Work instructions » Print the lines that run from the line with "rec_wf r → ∃" to the line with "destruct (Z.leb_spec delta 0).", keeping both end lines, exactly as they appear in the entries below, and nothing else.

-=-=-

(** ** The header list as a list *)

Lemma take_insert_snoc {A} (l : list A) n x :
  (n < length l)%nat → take (S n) (<[n := x]> l) = take n l ++ [x].
Proof.
  intros H. rewrite (take_S_r _ _ x) by (by apply list_lookup_insert_eq).
  by rewrite take_insert_ge by lia.
Qed.

Lemma insert_take_S {A} (l r : list A) i x :
  (i < length l)%nat → <[i := x]> (take (i + 1) l ++ r) = take i l ++ x :: r.
Proof.
  intros Hi. destruct (lookup_lt_is_Some_2 l i Hi) as [y Hy].
  rewrite Nat.add_1_r, (take_S_r _ _ y), <- app_assoc by done. simpl.
  rewrite insert_app_r_alt by (rewrite length_take; lia).
  rewrite length_take, Nat.min_l, Nat.sub_diag by lia. done.
Qed.

Lemma arr_move_up {A} (l : list A) i c x :
  (i < c)%nat → (c < length l)%nat →
  take (S c) (<[i := x]> (arr_move l (i + 1) i (c - i))) = take i l ++ x :: drop i (take c l).
Proof.
  intros Hi Hc. unfold arr_move. rewrite insert_take_S by lia.
  rewrite take_app_ge by (rewrite length_take; lia).
  rewrite length_take, Nat.min_l by lia.
  assert (S c - i = S (c - i))%nat as -> by lia. simpl.
  rewrite take_app_le by (rewrite length_take, length_drop; lia).
  rewrite take_take, Nat.min_id, take_drop_commute. do 4 f_equal. lia.
Qed.

Lemma arr_move_down {A} (l : list A) i c :
  (i < c)%nat → (c <= length l)%nat →
  take (c - 1) (arr_move l i (i + 1) (c - i - 1)) = take i l ++ drop (i + 1) (take c l).
Proof.
  intros Hi Hc. unfold arr_move.
  rewrite take_app_ge by (rewrite length_take; lia).
  rewrite length_take, Nat.min_l by lia.
  rewrite take_app_le by (rewrite length_take, length_drop; lia).
  rewrite take_take, Nat.min_l by lia. rewrite take_drop_commute. do 3 f_equal. lia.
Qed.

Lemma length_arr_move {A} (l : list A) dst src n :
  (dst + n <= length l)%nat → (src + n <= length l)%nat →
  length (arr_move l dst src n) = length l.
Proof. intros. unfold arr_move. rewrite !length_app, !length_take, !length_drop. lia. Qed.

(** A successful identification appends one entry. *)
Lemma active_identify p type offset hlen p' :
  packet_wf p → packet_identify_header p type offset hlen = (true, p') →
  active p' = active p ++ [mk_header type (u32 (start p + offset)) hlen] ∧
  u32 (offset + hlen) <= len p ∧ header_count p < PACKET_MAX_HEADER_NUM.
Proof.
  intros Hwf. unfold packet_identify_header.
  destruct (Z.eqb_spec (header_count p) PACKET_MAX_HEADER_NUM) as [|Hc]; [done|].
  destruct (prev_not_before _ _); [done|].
  destruct (Z.gtb_spec (u32 (offset + hlen)) (len p)) as [|Hl]; [done|].
  intros [= <-]. destruct Hwf. unfold active; simpl. unfold_limits.
  assert (Z.to_nat (header_count p + 1) = S (Z.to_nat (header_count p))) as -> by lia.
  rewrite take_insert_snoc by lia. auto with lia.
Qed.

(** A successful addition inserts one entry in the scratch space at [idx]. *)
Lemma active_add p idx type hlen p' :
  packet_wf p → 0 <= idx → packet_add_header p idx type hlen = (true, p') →
  active p' = take (Z.to_nat idx) (active p)
              ++ mk_header type (scratch_len p) hlen :: drop (Z.to_nat idx) (active p) ∧
  idx <= header_count p < PACKET_MAX_HEADER_NUM ∧
  u32 (scratch_len p + hlen) < start p.
Proof.
  intros Hwf Hidx. unfold packet_add_header.
  destruct (Z.eqb_spec (header_count p) PACKET_MAX_HEADER_NUM) as [|Hc]; [done|].
  destruct (Z.gtb_spec idx (header_count p)) as [|Hi]; [done|].
  unfold scratch_alloc. destruct (Z.geb_spec (u32 (scratch_len p + hlen)) (start p)) as [|Hs]; [done|].
  destruct Hwf. simpl. destruct (Z.ltb_spec (scratch_len p) 0); [lia|].
  intros [= <-]. unfold active; simpl. unfold_limits.
  split; [|lia].
  assert (Z.to_nat (header_count p + 1) = S (Z.to_nat (header_count p))) as -> by lia.
  destruct (Z.ltb_spec idx (header_count p)).
  - assert (Z.to_nat (header_count p - idx) = Z.to_nat (header_count p) - Z.to_nat idx)%nat as -> by lia.
    rewrite arr_move_up by lia. by rewrite take_take, Nat.min_l by lia.
  - assert (idx = header_count p) as -> by lia.
    rewrite take_insert_snoc by lia. rewrite take_take, Nat.min_id, drop_ge; [done|].
    rewrite length_take. lia.
Qed.

Lemma active_del p idx :
  packet_wf p → 0 <= idx < header_count p →
  active (packet_del_header p idx) =
    take (Z.to_nat idx) (active p) ++ drop (Z.to_nat idx + 1) (active p).
Proof.
  intros [] Hidx. unfold packet_del_header, active.
  destruct (Z.geb_spec idx (header_count p)); [lia|]. simpl. unfold_limits.
  assert (Z.to_nat (header_count p - 1) = Z.to_nat (header_count p) - 1)%nat as -> by lia.
  assert (Z.to_nat (header_count p - idx - 1) = Z.to_nat (header_count p) - Z.to_nat idx - 1)%nat as -> by lia.
  rewrite arr_move_down by lia. by rewrite take_take, Nat.min_l by lia.
Qed.

(** ** Preservation *)

Lemma hdr_ok_mono p p' h :
  scratch_len p <= scratch_len p' → start p' = start p → len p' = len p →
  hdr_ok p h → hdr_ok p' h.
Proof. unfold hdr_ok. intros ? -> -> (? & ? & [?|[?|?]]); auto with lia. Qed.

Lemma identify_wf p type offset hlen :
  packet_wf p → 0 <= offset → 0 <= hlen → offset + hlen < 2 ^ 31 →
  packet_wf (packet_identify_header p type offset hlen).2.
Proof.
  intros Hwf Ho Hl Hol.
  destruct (packet_identify_header p type offset hlen) as [[] p'] eqn:E; simpl.
  2: { unfold packet_identify_header in E. repeat case_match; by simplify_eq. }
  pose proof (active_identify _ _ _ _ _ Hwf E) as (Hact & Hlen & Hc).
  unfold packet_identify_header in E. repeat case_match; simplify_eq/=.
  destruct Hwf. split; simpl; try done.
  - by rewrite length_insert.
  - unfold_limits; lia.
  - rewrite Hact. unfold u32 in *. unfold_limits. apply Forall_app. split; [done|].
    constructor; [|done]. unfold hdr_ok; simpl. lia.
Qed.

Lemma add_wf p idx type hlen :
  packet_wf p → 0 <= idx → 0 <= hlen < 2 ^ 31 →
  packet_wf (packet_add_header p idx type hlen).2.
Proof.
  intros Hwf Hi Hl.
  destruct (packet_add_header p idx type hlen) as [[] p'] eqn:E; simpl.
  2: { unfold packet_add_header, scratch_alloc in E. repeat (case_match; simplify_eq/=); try done.
       destruct Hwf; lia. }
  pose proof (active_add _ _ _ _ _ Hwf Hi E) as (Hact & Hc & Hs).
  unfold packet_add_header, scratch_alloc in E.
  repeat (case_match; simplify_eq/=); destruct Hwf; unfold u32 in *; unfold_limits;
    (split; simpl; try done; unfold_limits; try lia;
     [rewrite length_insert; try done; rewrite length_arr_move; lia
     |rewrite Hact; rewrite <- (take_drop (Z.to_nat idx) (active p)) in wf_hdrs0;
      apply Forall_app in wf_hdrs0 as [Hf1 Hf2];
      apply Forall_app; split; [|constructor];
      [eapply Forall_impl; [exact Hf1|] | |eapply Forall_impl; [exact Hf2|]];
      simpl; intros; try (eapply hdr_ok_mono; [..|done]; simpl; unfold u32; lia);
      unfold hdr_ok; simpl; lia]).
Qed.

Lemma del_wf p idx : packet_wf p → 0 <= idx → packet_wf (packet_del_header p idx).
Proof.
  intros Hwf Hi. destruct (decide (idx < header_count p)).
  - pose proof (active_del p idx Hwf ltac:(lia)) as Hact.
    destruct Hwf. unfold packet_del_header in *.
    destruct (Z.geb_spec idx (header_count p)); [lia|]. simpl in Hact.
    split; simpl; try done; unfold_limits; try lia.
    + rewrite length_arr_move; lia.
    + rewrite Hact. apply Forall_app. split.
      * by apply Forall_take.
      * by apply Forall_drop.
  - unfold packet_del_header. destruct (Z.geb_spec idx (header_count p)); [done|lia].
Qed.
(** The window and outage alerts that end the diagnosis of missing packets. *)
Definition diag_window_alerts (r : SequenceRecovery) : list DiagAlert * SequenceRecovery :=
  let '(a1, r) :=
    if negb (rogue_packets (cnt r) =? rogue_packets_last (lat r)) then
      ([OUTOFWINDOW_PACKETS (rogue_packets (cnt r))],
       r <| lat := (lat r) <| rogue_packets_last := rogue_packets (cnt r) |> |>)
    else ([], r) in
  if consecutive_loss_max (cnt r) >? outage_threshold (diag (conf r)) then
    (a1 ++ [PACKET_LOSS (consecutive_loss_max (cnt r)) (lost_packets (cnt r))],
     r <| cnt := (cnt r) <| consecutive_loss_max := 0 |> |>)
  else (a1, r).

Definition recovery_diagnostic (r : SequenceRecovery) : option (list DiagAlert * SequenceRecovery) :=
  let led := latent_error_difference (diag (conf r)) in
  let paths := latent_error_paths (lat r) in
  if take_any (win r) then Some ([], r)
  else
    let discarded_diff := i32 (discarded_packets (cnt r) - discarded_packets_last (lat r)) in
    let passed_diff := i32 (passed_packets (cnt r) - passed_packets_last (lat r)) in
    if passed_diff =? 0 then Some ([], r)
    else
      let expected := i32 (i32 (paths - 1) * passed_diff) in
      let diff := i32 (discarded_diff - expected) in
      ceil ← int_div (i32 (i32 (discarded_diff + led) - 1)) passed_diff;
      floor ← int_div (i32 (discarded_diff - led)) passed_diff;
      let working_ceil := u32 ceil in
      let working_floor := u32 floor in
      if (diff >? i32 (- led)) && (diff <? led) then Some ([], diag_update r)
      else if diff >=? led then
        more_percent ← int_div (i32 (discarded_diff * 100)) expected;
        Some ([MORE_PACKETS_THAN_EXPECTED more_percent], diag_update r)
      else
        let a :=
          if discarded_diff <? led then DISFUNCTIONING_PATHS (i32 (paths - 1))
          else if working_ceil =? working_floor then
            let disfunctioning_paths := i32 (u32 (paths - 2) - working_ceil) in
            if disfunctioning_paths >? 0 then DISFUNCTIONING_PATHS_AND_ABSENT disfunctioning_paths
            else PACKET_ABSENT
          else DISFUNCTIONING_PATHS (i32 (u32 (paths - 1) - working_ceil)) in
        let '(more, r) := diag_window_alerts r in
        Some (a :: more, diag_update r).

Definition base_difference (r : SequenceRecovery) : Z :=
  i32 (i32 (passed_packets (cnt r) * i32 (latent_error_paths (lat r) - 1)) - discarded_packets (cnt r)).

Definition latent_error_test (r : SequenceRecovery) : option (list DiagAlert * SequenceRecovery) :=
  let diff := i32 (cur_base_difference (lat r) - base_difference r) in
  if (latent_error_paths (lat r) >? 1) && (latent_error_period (diag (conf r)) >? 0) then
    let diff := if diff <? 0 then i32 (- diff) else diff in
    let r := if diff >? latent_error_difference (diag (conf r))
             then r <| lat := (lat r) <| latent_errors := i32 (latent_errors (lat r) + 1) |> |>
             else r in
    recovery_diagnostic r
  else Some ([], r).

Definition latent_error_reset (r : SequenceRecovery) : SequenceRecovery :=
  r <| lat := (lat r) <| cur_base_difference := base_difference r |>
                      <| latent_error_resets := i32 (latent_error_resets (lat r) + 1) |> |>
    <| cnt := (cnt r) <| skip_loss_after_reset_guard := i32 (history_length (conf r) - 1) |> |>.

(** ** The timer thread *)

Definition decrement_ticks (r : SequenceRecovery) : bool * SequenceRecovery :=
  if remaining_ticks r =? 0 then (false, r)
  else
    let r := r <| remaining_ticks := i32 (remaining_ticks r - 1) |> in
    (remaining_ticks r =? 0, r).

(** The outcome of one iteration of [reset_thread]: an OAM instance removes
    itself from its parent's table when its timer expires. *)
Inductive TickResult :=
  | TICK_EXIT
  | TICK_RUN (alerts : list DiagAlert) (r : SequenceRecovery).

(** The latent error part of an iteration. *)
Definition tick_latent (r : SequenceRecovery) : option (list DiagAlert * SequenceRecovery) :=
  let tick := 1000 / FRER_TICKS_PER_SEC in
  let d := diag (conf r) in
  let r := r <| lat := (lat r) <| latent_reset_counter := i32 (latent_reset_counter (lat r) + tick) |> |> in
  let r := if negb (latent_reset_period d =? 0) && (latent_reset_counter (lat r) >=? latent_reset_period d)
           then let r := latent_error_reset r in r <| lat := (lat r) <| latent_reset_counter := 0 |> |>
           else r in
  let r := r <| lat := (lat r) <| latent_error_counter := i32 (latent_error_counter (lat r) + tick) |> |> in
  if latent_error_counter (lat r) >=? latent_error_period d then
    '(alerts, r) ← latent_error_test r;
    Some (alerts, r <| lat := (lat r) <| latent_error_counter := 0 |> |>)
  else Some ([], r).

Definition reset_thread_tick (r : SequenceRecovery) : option TickResult :=
  let '(expired, r) := decrement_ticks r in
  if expired && match oam_session_id r with Some _ => true | None => false end then Some TICK_EXIT
  else
    '(alerts, r) ← tick_latent (if expired then seq_recovery_reset r else r);
    Some (TICK_RUN alerts r).

(** ** Masking of recovery paths *)

(** Calls into the OAM module made by the masking operations. *)
Inductive MaskEvent :=
  | START_MASK_SESSION (post : option string)
  | STOP_MASK_SESSION (post : option string).

Definition seq_rec_register_preAutoMIP (r : SequenceRecovery) (mip : string) : SequenceRecovery :=
  r <| preAutoMIP := Some (<[mip := false]> (default ∅ (preAutoMIP r))) |>.

Definition seq_rec_register_postAutoMIP (r : SequenceRecovery) (mip : string) : SequenceRecovery :=
  match postAutoMIP r with
  | Some _ => r
  | None => r <| postAutoMIP := Some mip |>
  end.

Definition seq_rec_path_masked (r : SequenceRecovery) (mip : string)
    : bool * list MaskEvent * SequenceRecovery :=
  match preAutoMIP r with
  | None => (false, [], r)
  | Some mips =>
      match mips !! mip with
      | None => (false, [], r)
      | Some true => (false, [], r)
      | Some false =>
          if latent_error_paths (lat r) <=? 0 then (false, [], r)
          else
            let r := latent_error_reset
              (r <| preAutoMIP := Some (<[mip := true]> mips) |>
                 <| lat := (lat r) <| latent_error_paths := i32 (latent_error_paths (lat r) - 1) |> |>) in
            (true, if latent_error_paths (lat r) =? 0 then [START_MASK_SESSION (postAutoMIP r)] else [], r)
      end
  end.

Definition seq_rec_path_unmasked (r : SequenceRecovery) (mip : string)
    : bool * list MaskEvent * SequenceRecovery :=
  match preAutoMIP r with
  | None => (false, [], r)
  | Some mips =>
      match mips !! mip with
      | None => (false, [], r)
      | Some false => (false, [], r)
      | Some true =>
          if latent_error_paths (lat r) >=? admin_latent_error_paths (diag (conf r)) then (false, [], r)
          else
            let r := latent_error_reset
              (r <| preAutoMIP := Some (<[mip := false]> mips) |>
                 <| lat := (lat r) <| latent_error_paths := i32 (latent_error_paths (lat r) + 1) |> |>) in
            (true, if latent_error_paths (lat r) =? 1 then [STOP_MASK_SESSION (postAutoMIP r)] else [], r)
      end
  end.
(** [recover] never leaves its buffer, and keeps the invariant. *)
Lemma recover_wf r s init :
  rec_wf r → ∃ b r', recover r s init = Some (b, r') ∧ rec_wf r' ∧ conf r' = conf r.
Proof.
  intros Hwf. pose proof (rec_wf_get init r Hwf) as Hlen.
  pose proof (proj1 Hwf) as Hhl. unfold recover.
  set (hl := history_length (conf r)) in *. set (delta := calc_delta _ _).
  destruct (take_any (get_win init r)).
  { rewrite store_in_range by (unfold in_range; lia). cbn [mbind option_bind].
    do 2 eexists. split; [done|]. split; [|by destruct init].
    apply rec_wf_reset_ticks, rec_wf_set_win; [done|]. cbn [history].
    by rewrite length_insert. }
  destruct (Z.gtb_spec delta hl), (Z.leb_spec delta (- hl)); cbn [orb];
    try by (do 2 eexists; split; [done|]; destruct (individual_recovery _)).
  destruct (Z.leb_spec delta 0).
  - destruct (load_in_range (history (get_win init r)) (- delta)) as [v ->];
      [unfold in_range; lia|]. cbn [mbind option_bind].
    destruct (v =? 0); [|by (do 2 eexists; split; [done|]; destruct (individual_recovery _))].
    rewrite store_in_range by (unfold in_range; lia). cbn [mbind option_bind].
    do 2 eexists. split; [done|]. split; [|by destruct init].
    apply rec_wf_reset_ticks, rec_wf_set_win; [done|]. simpl. by rewrite length_insert.
  - edestruct (shift_window_spec delta hl) as (c1 & h1 & c' & -> & E & _); [lia | exact Hlen |].
    cbn [mbind option_bind]. rewrite E. cbn [mbind option_bind].
    do 2 eexists. split; [done|]. split; [|by destruct init].
    apply rec_wf_reset_ticks, rec_wf_set_win; [done|]. cbn [history length].
    rewrite length_app, length_replicate, length_take. lia.
Qed.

-=-=-

Your response »
  rec_wf r → ∃ b r', recover r s init = Some (b, r') ∧ rec_wf r' ∧ conf r' = conf r.
Proof.
  intros Hwf. pose proof (rec_wf_get init r Hwf) as Hlen.
  pose proof (proj1 Hwf) as Hhl. unfold recover.
  set (hl := history_length (conf r)) in *. set (delta := calc_delta _ _).
  destruct (take_any (get_win init r)).
  { rewrite store_in_range by (unfold in_range; lia). cbn [mbind option_bind].
    do 2 eexists. split; [done|]. split; [|by destruct init].
    apply rec_wf_reset_ticks, rec_wf_set_win; [done|]. cbn [history].
    by rewrite length_insert. }
  destruct (Z.gtb_spec delta hl), (Z.leb_spec delta (- hl)); cbn [orb];
    try by (do 2 eexists; split; [done|]; destruct (individual_recovery _)).
  destruct (Z.leb_spec delta 0).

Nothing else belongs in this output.